Starting with the line that contains "links (set_fwd (set_fwd", copy every line through the end of the data below, exactly and with nothing added.
···
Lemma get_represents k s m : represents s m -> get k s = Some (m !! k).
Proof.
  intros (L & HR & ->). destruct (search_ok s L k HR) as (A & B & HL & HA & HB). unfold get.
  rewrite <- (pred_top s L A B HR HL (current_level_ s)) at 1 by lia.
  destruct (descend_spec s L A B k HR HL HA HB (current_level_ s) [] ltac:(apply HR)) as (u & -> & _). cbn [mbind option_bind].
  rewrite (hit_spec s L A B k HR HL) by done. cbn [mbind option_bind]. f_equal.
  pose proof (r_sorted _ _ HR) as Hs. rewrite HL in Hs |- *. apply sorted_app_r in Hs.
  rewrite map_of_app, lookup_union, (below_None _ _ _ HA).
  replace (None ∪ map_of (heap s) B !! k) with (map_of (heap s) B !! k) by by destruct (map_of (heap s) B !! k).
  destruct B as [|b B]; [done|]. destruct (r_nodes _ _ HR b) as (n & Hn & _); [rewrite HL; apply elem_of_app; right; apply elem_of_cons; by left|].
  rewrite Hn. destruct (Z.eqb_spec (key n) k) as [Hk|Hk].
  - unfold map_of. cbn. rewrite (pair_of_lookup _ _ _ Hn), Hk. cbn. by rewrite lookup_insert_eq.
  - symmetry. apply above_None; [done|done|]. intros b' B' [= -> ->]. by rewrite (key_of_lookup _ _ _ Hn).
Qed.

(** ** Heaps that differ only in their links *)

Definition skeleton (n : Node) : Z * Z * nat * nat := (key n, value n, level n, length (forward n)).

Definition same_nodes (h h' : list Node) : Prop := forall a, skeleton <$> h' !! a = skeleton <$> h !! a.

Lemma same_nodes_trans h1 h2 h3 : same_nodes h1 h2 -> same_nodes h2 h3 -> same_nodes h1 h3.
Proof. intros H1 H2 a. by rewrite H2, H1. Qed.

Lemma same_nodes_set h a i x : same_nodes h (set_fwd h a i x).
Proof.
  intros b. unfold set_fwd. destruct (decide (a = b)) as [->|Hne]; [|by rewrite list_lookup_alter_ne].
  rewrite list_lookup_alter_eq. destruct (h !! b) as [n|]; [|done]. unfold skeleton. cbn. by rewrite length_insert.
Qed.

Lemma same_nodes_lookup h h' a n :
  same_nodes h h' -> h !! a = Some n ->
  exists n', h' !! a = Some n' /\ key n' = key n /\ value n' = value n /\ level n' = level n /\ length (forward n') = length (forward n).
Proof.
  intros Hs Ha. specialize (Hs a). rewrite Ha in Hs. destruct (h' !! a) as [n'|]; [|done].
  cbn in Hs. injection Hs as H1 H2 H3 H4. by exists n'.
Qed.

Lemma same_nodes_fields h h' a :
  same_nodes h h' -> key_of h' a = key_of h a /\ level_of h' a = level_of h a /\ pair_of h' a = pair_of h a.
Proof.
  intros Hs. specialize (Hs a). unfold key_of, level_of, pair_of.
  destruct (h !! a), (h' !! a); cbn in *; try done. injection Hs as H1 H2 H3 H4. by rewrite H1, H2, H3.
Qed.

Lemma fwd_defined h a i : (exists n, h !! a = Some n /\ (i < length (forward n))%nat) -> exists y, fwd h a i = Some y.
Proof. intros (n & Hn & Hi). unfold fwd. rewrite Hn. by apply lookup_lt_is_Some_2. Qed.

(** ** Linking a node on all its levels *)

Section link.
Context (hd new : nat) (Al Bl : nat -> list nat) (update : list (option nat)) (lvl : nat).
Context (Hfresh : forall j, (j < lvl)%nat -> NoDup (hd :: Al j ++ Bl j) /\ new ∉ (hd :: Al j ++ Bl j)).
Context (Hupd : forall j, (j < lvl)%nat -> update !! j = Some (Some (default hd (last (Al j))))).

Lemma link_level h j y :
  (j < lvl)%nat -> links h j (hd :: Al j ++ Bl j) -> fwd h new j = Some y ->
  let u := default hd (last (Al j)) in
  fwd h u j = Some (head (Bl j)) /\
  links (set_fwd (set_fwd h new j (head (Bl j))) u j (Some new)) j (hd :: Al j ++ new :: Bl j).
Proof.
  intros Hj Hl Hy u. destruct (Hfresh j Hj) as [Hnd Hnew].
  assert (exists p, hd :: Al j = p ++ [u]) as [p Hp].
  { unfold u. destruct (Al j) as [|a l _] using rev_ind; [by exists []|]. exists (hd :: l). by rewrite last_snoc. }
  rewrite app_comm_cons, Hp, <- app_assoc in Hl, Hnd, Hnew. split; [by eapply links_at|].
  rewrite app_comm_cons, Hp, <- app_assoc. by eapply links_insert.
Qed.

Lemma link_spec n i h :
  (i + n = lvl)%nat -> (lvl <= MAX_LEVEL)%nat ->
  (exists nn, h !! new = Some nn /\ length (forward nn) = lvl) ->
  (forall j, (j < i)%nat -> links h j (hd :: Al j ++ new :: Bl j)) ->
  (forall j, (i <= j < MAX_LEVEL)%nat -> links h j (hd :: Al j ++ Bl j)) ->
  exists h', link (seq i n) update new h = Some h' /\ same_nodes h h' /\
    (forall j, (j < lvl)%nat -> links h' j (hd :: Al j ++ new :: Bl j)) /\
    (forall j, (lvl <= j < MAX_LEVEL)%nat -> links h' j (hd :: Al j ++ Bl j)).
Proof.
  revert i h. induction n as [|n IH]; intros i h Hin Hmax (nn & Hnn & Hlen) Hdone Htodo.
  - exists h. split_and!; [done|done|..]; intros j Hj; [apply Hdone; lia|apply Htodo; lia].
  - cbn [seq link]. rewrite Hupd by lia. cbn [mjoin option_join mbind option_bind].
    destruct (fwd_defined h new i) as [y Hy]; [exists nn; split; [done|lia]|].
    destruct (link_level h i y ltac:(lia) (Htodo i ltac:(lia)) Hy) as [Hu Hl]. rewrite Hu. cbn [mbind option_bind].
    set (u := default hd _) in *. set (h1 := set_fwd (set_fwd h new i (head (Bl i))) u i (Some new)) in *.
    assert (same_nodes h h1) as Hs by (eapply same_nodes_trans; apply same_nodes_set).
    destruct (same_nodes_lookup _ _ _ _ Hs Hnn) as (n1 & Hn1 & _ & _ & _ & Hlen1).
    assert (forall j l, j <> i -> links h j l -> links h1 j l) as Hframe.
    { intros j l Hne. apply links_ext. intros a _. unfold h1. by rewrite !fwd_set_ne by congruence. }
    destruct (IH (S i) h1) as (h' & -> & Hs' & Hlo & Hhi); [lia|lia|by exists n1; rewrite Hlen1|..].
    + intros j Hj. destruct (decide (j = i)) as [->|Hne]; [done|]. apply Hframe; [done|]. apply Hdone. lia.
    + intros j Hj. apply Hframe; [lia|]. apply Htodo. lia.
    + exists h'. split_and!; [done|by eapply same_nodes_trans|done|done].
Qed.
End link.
···
> [RESPONSE]:
  links (set_fwd (set_fwd h new j (head (Bl j))) u j (Some new)) j (hd :: Al j ++ new :: Bl j).
Proof.
  intros Hj Hl Hy u. destruct (Hfresh j Hj) as [Hnd Hnew].
  assert (exists p, hd :: Al j = p ++ [u]) as [p Hp].
  { unfold u. destruct (Al j) as [|a l _] using rev_ind; [by exists []|]. exists (hd :: l). by rewrite last_snoc. }
  rewrite app_comm_cons, Hp, <- app_assoc in Hl, Hnd, Hnew. split; [by eapply links_at|].
  rewrite app_comm_cons, Hp, <- app_assoc. by eapply links_insert.
Qed.

Lemma link_spec n i h :
  (i + n = lvl)%nat -> (lvl <= MAX_LEVEL)%nat ->
  (exists nn, h !! new = Some nn /\ length (forward nn) = lvl) ->
  (forall j, (j < i)%nat -> links h j (hd :: Al j ++ new :: Bl j)) ->
  (forall j, (i <= j < MAX_LEVEL)%nat -> links h j (hd :: Al j ++ Bl j)) ->
  exists h', link (seq i n) update new h = Some h' /\ same_nodes h h' /\
    (forall j, (j < lvl)%nat -> links h' j (hd :: Al j ++ new :: Bl j)) /\
    (forall j, (lvl <= j < MAX_LEVEL)%nat -> links h' j (hd :: Al j ++ Bl j)).
Proof.
  revert i h. induction n as [|n IH]; intros i h Hin Hmax (nn & Hnn & Hlen) Hdone Htodo.
  - exists h. split_and!; [done|done|..]; intros j Hj; [apply Hdone; lia|apply Htodo; lia].
  - cbn [seq link]. rewrite Hupd by lia. cbn [mjoin option_join mbind option_bind].
    destruct (fwd_defined h new i) as [y Hy]; [exists nn; split; [done|lia]|].
    destruct (link_level h i y ltac:(lia) (Htodo i ltac:(lia)) Hy) as [Hu Hl]. rewrite Hu. cbn [mbind option_bind].
    set (u := default hd _) in *. set (h1 := set_fwd (set_fwd h new i (head (Bl i))) u i (Some new)) in *.
    assert (same_nodes h h1) as Hs by (eapply same_nodes_trans; apply same_nodes_set).
    destruct (same_nodes_lookup _ _ _ _ Hs Hnn) as (n1 & Hn1 & _ & _ & _ & Hlen1).
    assert (forall j l, j <> i -> links h j l -> links h1 j l) as Hframe.
    { intros j l Hne. apply links_ext. intros a _. unfold h1. by rewrite !fwd_set_ne by congruence. }
    destruct (IH (S i) h1) as (h' & -> & Hs' & Hlo & Hhi); [lia|lia|by exists n1; rewrite Hlen1|..].
    + intros j Hj. destruct (decide (j = i)) as [->|Hne]; [done|]. apply Hframe; [done|]. apply Hdone. lia.
    + intros j Hj. apply Hframe; [lia|]. apply Htodo. lia.
    + exists h'. split_and!; [done|by eapply same_nodes_trans|done|done].
Qed.
End link.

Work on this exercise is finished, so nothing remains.